(Stored items)

(* ===== verification/Forest.v ===== *)
(** The pages of a database as a forest: the free list, the trees of the given
    roots with the overflow chains of their cells, and what the pointer map is
    to say of each page. The integrity check ([IntegrityProps]) and auto-vacuum
    ([AutoVacuumProps]) are stated with these relations. *)

From S2P Require Import Prelude Header Ptrmap Pager BtPage Integrity.
Local Open Scope Z_scope.

Module Forest.
Import BtPage Integrity.

Section forest.
Context (src : Pager.PageSource) (us : Z).
(** What is known of the pointer map's entry for a page: the page's kind and
    parent. *)
Context (ptr : Z -> Ptrmap.PtrmapType -> Z -> Prop).

Definition trunk_leaves (dat : bytes) : list Z := (fun i => be_u32 dat (8 + i * 4)) <$> seqZ 0 (be_u32 dat 4).

(** The free list from trunk [p], of [n] pages: these pages. *)
Inductive free_list : Z -> Z -> list Z -> Prop :=
  | fl_end : free_list 0 0 []
  | fl_trunk p n page ps :
      p <> 0 -> Pager.src_page src p = Ok page -> be_u32 (Pager.data page) 4 <= us / 4 - 2 ->
      ptr p Ptrmap.FreePage 0 -> Forall (fun l => ptr l Ptrmap.FreePage 0) (trunk_leaves (Pager.data page)) ->
      free_list (be_u32 (Pager.data page) 0) (n - 1 - be_u32 (Pager.data page) 4) ps ->
      free_list p n (p :: trunk_leaves (Pager.data page) ++ ps).

(** The overflow chain from page [p], of [n] pages. *)
Inductive over_list : Z -> Z -> list Z -> Prop :=
  | ol_end : over_list 0 0 []
  | ol_page p n page ps :
      p <> 0 -> Pager.src_page src p = Ok page ->
      (0 < n - 1 -> ptr (be_u32 (Pager.data page) 0) Ptrmap.Overflow2 p) ->
      over_list (be_u32 (Pager.data page) 0) (n - 1) ps -> over_list p n (p :: ps).

(** The overflow pages of a cell. *)
Definition chain_of (bt : BtreePage) (p i : Z) (ps : list Z) : Prop :=
  match cell_payload bt i us with
  | None => ps = []
  | Some (Ok c) =>
      if overflow c =? 0 then ps = []
      else exists e, expected_len us c = Ok e /\ ptr (overflow c) Ptrmap.Overflow1 p /\ over_list (overflow c) e ps
  | Some _ => False
  end.

(** The tree of height [h] at page [p]: all its leaves at one depth, none but
    the root without cells, and these pages in all. *)
Fixpoint tree_refs (h : nat) (is_root : bool) (p : Z) (ps : list Z) : Prop :=
  exists page bt cs, Pager.src_page src p = Ok page /\ BtPage.parse page = Ok bt /\
    Forall2 (chain_of bt p) (seqZ 0 (num_cells bt)) cs /\
    match h with
    | O => is_leaf (page_type bt) = true /\ (is_root = false -> num_cells bt <> 0) /\ ps = p :: concat cs
    | S h =>
        is_leaf (page_type bt) = false /\
        exists kids, Forall2 (fun i ks => exists c, child_pointer bt i = Ok c /\ ptr c Ptrmap.Btree p /\ tree_refs h false c ks)
                       (seqZ 0 (num_cells bt + 1)) kids /\
          ps = p :: concat cs ++ concat kids
    end.

Definition root_refs (root : Z) (ps : list Z) : Prop :=
  (1 < root -> ptr root Ptrmap.RootPage 0) /\ exists h, tree_refs h true root ps.

End forest.

(** ** Heads *)

Lemma over_list_head src ptr p n ps : over_list src ptr p n ps -> p <> 0 -> exists qs, ps = p :: qs.
Proof. destruct 1 as [|p n page ps]; [done|]. by exists ps. Qed.

Lemma over_list_zero src ptr n ps : over_list src ptr 0 n ps -> n = 0 /\ ps = [].
Proof. by inversion 1. Qed.

Lemma over_list_zlen src ptr p n ps : over_list src ptr p n ps -> n = zlen ps.
Proof. induction 1; [done|]. rewrite zlen_cons. lia. Qed.

Lemma tree_refs_head src us ptr h r p ps : tree_refs src us ptr h r p ps -> exists qs, ps = p :: qs.
Proof. destruct h; [intros (pg & bt & cs & _ & _ & _ & _ & _ & ->)|intros (pg & bt & cs & _ & _ & _ & _ & kids & _ & ->)]; by eexists. Qed.

(** A cell whose payload is whole on its page. *)
Lemma chain_of_local src us ptr bt p i c : cell_payload bt i us = Some (Ok c) -> overflow c = 0 -> chain_of src us ptr bt p i [].
Proof. intros E E0. unfold chain_of. by rewrite E, E0. Qed.

(** ** Other pages, other pointer maps *)

(** The relations only depend on the pages they list. *)
Section frame.
Context (src src' : Pager.PageSource) (us : Z) (ptr ptr' : Z -> Ptrmap.PtrmapType -> Z -> Prop).

Definition agree (ps : list Z) : Prop :=
  forall q, q ∈ ps -> Pager.src_page src' q = Pager.src_page src q /\ forall t k, ptr q t k -> ptr' q t k.

Lemma agree_sub ps qs : agree ps -> qs ⊆ ps -> agree qs.
Proof. intros H Hs q Hq. apply H. by apply Hs. Qed.

Lemma over_list_frame p n ps : over_list src ptr p n ps -> agree ps -> over_list src' ptr' p n ps.
Proof.
  induction 1 as [|p n page ps Hp Hpg Hptr Hl IH]; intros Ha; [constructor|].
  destruct (Ha p ltac:(by left)) as [E _]. apply (ol_page _ _ p n page ps); [done|by rewrite E| |apply IH; apply (agree_sub _ _ Ha); set_solver].
  intros Hn. destruct (decide (be_u32 (Pager.data page) 0 = 0)) as [E0|Hne]; [rewrite E0 in Hl; apply over_list_zero in Hl; lia|].
  destruct (over_list_head _ _ _ _ _ Hl Hne) as (qs & Eps). apply (Ha (be_u32 (Pager.data page) 0)); [|by apply Hptr]. rewrite Eps. right. by left.
Qed.

Lemma chain_of_frame bt p i ps : chain_of src us ptr bt p i ps -> agree ps -> chain_of src' us ptr' bt p i ps.
Proof.
  unfold chain_of. destruct (cell_payload bt i us) as [[c| |]|]; try done. destruct (Z.eqb_spec (overflow c) 0) as [|Hne]; [done|].
  intros (e & Ee & Hptr & Hl) Ha. exists e. split_and!; [done| |by apply over_list_frame].
  destruct (over_list_head _ _ _ _ _ Hl Hne) as (qs & Eps). apply (Ha (overflow c)); [|done]. rewrite Eps. by left.
Qed.

Lemma chains_frame bt p ix cs : Forall2 (chain_of src us ptr bt p) ix cs -> agree (concat cs) -> Forall2 (chain_of src' us ptr' bt p) ix cs.
Proof.
  induction 1 as [|i c ix cs Hc Hcs IH]; intros Ha; constructor.
  - apply chain_of_frame; [done|]. apply (agree_sub _ _ Ha). cbn [concat]. set_solver.
  - apply IH. apply (agree_sub _ _ Ha). cbn [concat]. set_solver.
Qed.

Lemma tree_refs_frame h : forall r p ps, tree_refs src us ptr h r p ps -> agree ps -> tree_refs src' us ptr' h r p ps.
Proof.
  induction h as [|h IH]; intros r p ps (page & bt & cs & Hpg & Ebt & Hcs & Hh) Ha.
  - destruct Hh as (Hl & Hne & ->). exists page, bt, cs. destruct (Ha p ltac:(by left)) as [E _]. split_and!; try done; [by rewrite E|].
    apply chains_frame; [done|]. apply (agree_sub _ _ Ha). set_solver.
  - destruct Hh as (Hl & kids & Hk & ->). exists page, bt, cs. destruct (Ha p ltac:(by left)) as [E _]. split_and!; try done; [by rewrite E| |].
    { apply chains_frame; [done|]. apply (agree_sub _ _ Ha). set_solver. }
    exists kids. split; [|done]. assert (agree (concat kids)) as Hak by (apply (agree_sub _ _ Ha); set_solver). clear Ha Hcs.
    induction Hk as [|i ks ix kids (c & Ec & Hptr & Ht) Hk IHk]; constructor.
    + destruct (tree_refs_head _ _ _ _ _ _ _ Ht) as (qs & Eks). exists c. split_and!; [done| |].
      * apply (Hak c); [|done]. cbn [concat]. rewrite Eks. by left.
      * apply IH; [done|]. apply (agree_sub _ _ Hak). cbn [concat]. set_solver.
    + apply IHk. apply (agree_sub _ _ Hak). cbn [concat]. set_solver.
Qed.

Lemma root_refs_frame root ps : root_refs src us ptr root ps -> agree ps -> root_refs src' us ptr' root ps.
Proof.
  intros [Hr [h Ht]] Ha. split; [|exists h; by apply tree_refs_frame]. intros H1. destruct (tree_refs_head _ _ _ _ _ _ _ Ht) as (qs & ->).
  apply (Ha root); [by left|by apply Hr].
Qed.

Lemma free_list_frame p n ps : free_list src us ptr p n ps -> agree ps -> free_list src' us ptr' p n ps.
Proof.
  induction 1 as [|p n page ps Hp Hpg Hle Hptr Hall Hl IH]; intros Ha; [constructor|].
  destruct (Ha p ltac:(by left)) as [E HE]. apply (fl_trunk _ _ _ p n page ps); try done; [by rewrite E|by apply HE| |apply IH; apply (agree_sub _ _ Ha); set_solver].
  rewrite Forall_forall in Hall |- *. intros q Hq. apply (Ha q); [set_solver|by apply Hall].
Qed.

End frame.

End Forest.
Lemma marks_room a M : marks a M -> zlen M <= n_page a0.
Proof using Hn0.
  intros (r & _ & Hz & Hnd & Hr & _). assert (length M <= length (seqZ 1 (n_page a0)))%nat as Hl.
  { apply submseteq_length, NoDup_submseteq; [done|]. intros p Hin. rewrite Forall_forall in Hr. apply elem_of_seqZ. specialize (Hr p Hin). lia. }
  rewrite length_seqZ in Hl. unfold zlen. lia.
Qed.

Lemma set_marks a M p : marks a M -> 1 <= p <= n_page a0 -> p ∉ M -> exists a', set a p = Ok a' /\ marks a' (p :: M).
Proof using Type.
  intros (r & -> & Hz & Hnd & Hr & Hg) Hp Hnin.
  assert (forall q, 0 <= q <= n_page a0 -> 0 <= q / 8 < zlen r) as Hb.
  { intros q Hq. rewrite Hz. split; [apply Z.div_pos; lia|]. pose proof (Z.div_le_mono q (n_page a0) 8 ltac:(lia) ltac:(lia)). lia. }
  unfold set. cbn [refs set_refs]. destruct (idx_in_range r (p / 8) (Hb p ltac:(lia))) as [b Eb].
  rewrite Eb. bind_step. rewrite set_idx_Ok by (apply Hb; lia). bind_step. eexists. split; [done|].
  exists (<[Z.to_nat (p / 8) := Z.lor b (Z.shiftl 1 (Z.land p 7))]> r). split_and!; [done|by rewrite zlen_insert|by constructor|by constructor|].
  intros q Hq. unfold get. cbn [refs set_refs]. specialize (Hg q Hq). unfold get in Hg. cbn [refs set_refs] in Hg.
  destruct (idx_in_range r (q / 8) (Hb q Hq)) as [b' Eb']. rewrite Eb' in Hg. rewrite bind_Ok, bit_test in Hg by apply land7_range. apply Ok_inj in Hg.
  pose proof (land7_range p). pose proof (land7_range q).
  destruct (decide (p / 8 = q / 8)) as [Ed|Hd].
  - assert (idx (<[Z.to_nat (p / 8) := Z.lor b (Z.shiftl 1 (Z.land p 7))]> r) (q / 8) = Ok (Z.lor b (Z.shiftl 1 (Z.land p 7)))) as ->.
    { rewrite Ed. specialize (Hb q Hq). replace (q / 8) with (Z.of_nat (Z.to_nat (q / 8))) at 2 by lia. apply idx_lookup, list_lookup_insert_eq. unfold zlen in Hb. lia. }
    bind_step. rewrite bit_test by lia. f_equal. rewrite Z.lor_spec, Z.shiftl_1_l, Z.pow2_bits_eqb by lia.
    assert (b = b') as -> by (rewrite Ed in Eb; congruence). rewrite Hg.
    destruct (Z.eqb_spec (Z.land p 7) (Z.land q 7)) as [El|Hne].
    + assert (p = q) as -> by (apply byte_bit; lia || done). rewrite orb_true_r. symmetry. apply bool_decide_eq_true. by left.
    + rewrite orb_false_r. apply bool_decide_ext. rewrite elem_of_cons. split; [by right|]. intros [->|]; done.
  - assert (idx (<[Z.to_nat (p / 8) := Z.lor b (Z.shiftl 1 (Z.land p 7))]> r) (q / 8) = Ok b') as ->.
    { specialize (Hb q Hq) as Hbq. specialize (Hb p ltac:(lia)). apply idx_Ok in Eb' as (? & Eb'). replace (q / 8) with (Z.of_nat (Z.to_nat (q / 8))) by lia.
      apply idx_lookup. rewrite list_lookup_insert_ne by lia. done. }
    bind_step. rewrite bit_test by lia. f_equal. rewrite Hg. apply bool_decide_ext. rewrite elem_of_cons. split; [by right|]. intros [->|]; done.
Qed.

Exercise brief: Could you return exactly the stretch of the data above that starts at the line with "over_list (be_u32 (Pager.data" and ends at the line with "None => ps = []", both lines included?

Response area:
      over_list (be_u32 (Pager.data page) 0) (n - 1) ps -> over_list p n (p :: ps).

(** The overflow pages of a cell. *)
Definition chain_of (bt : BtreePage) (p i : Z) (ps : list Z) : Prop :=
  match cell_payload bt i us with
  | None => ps = []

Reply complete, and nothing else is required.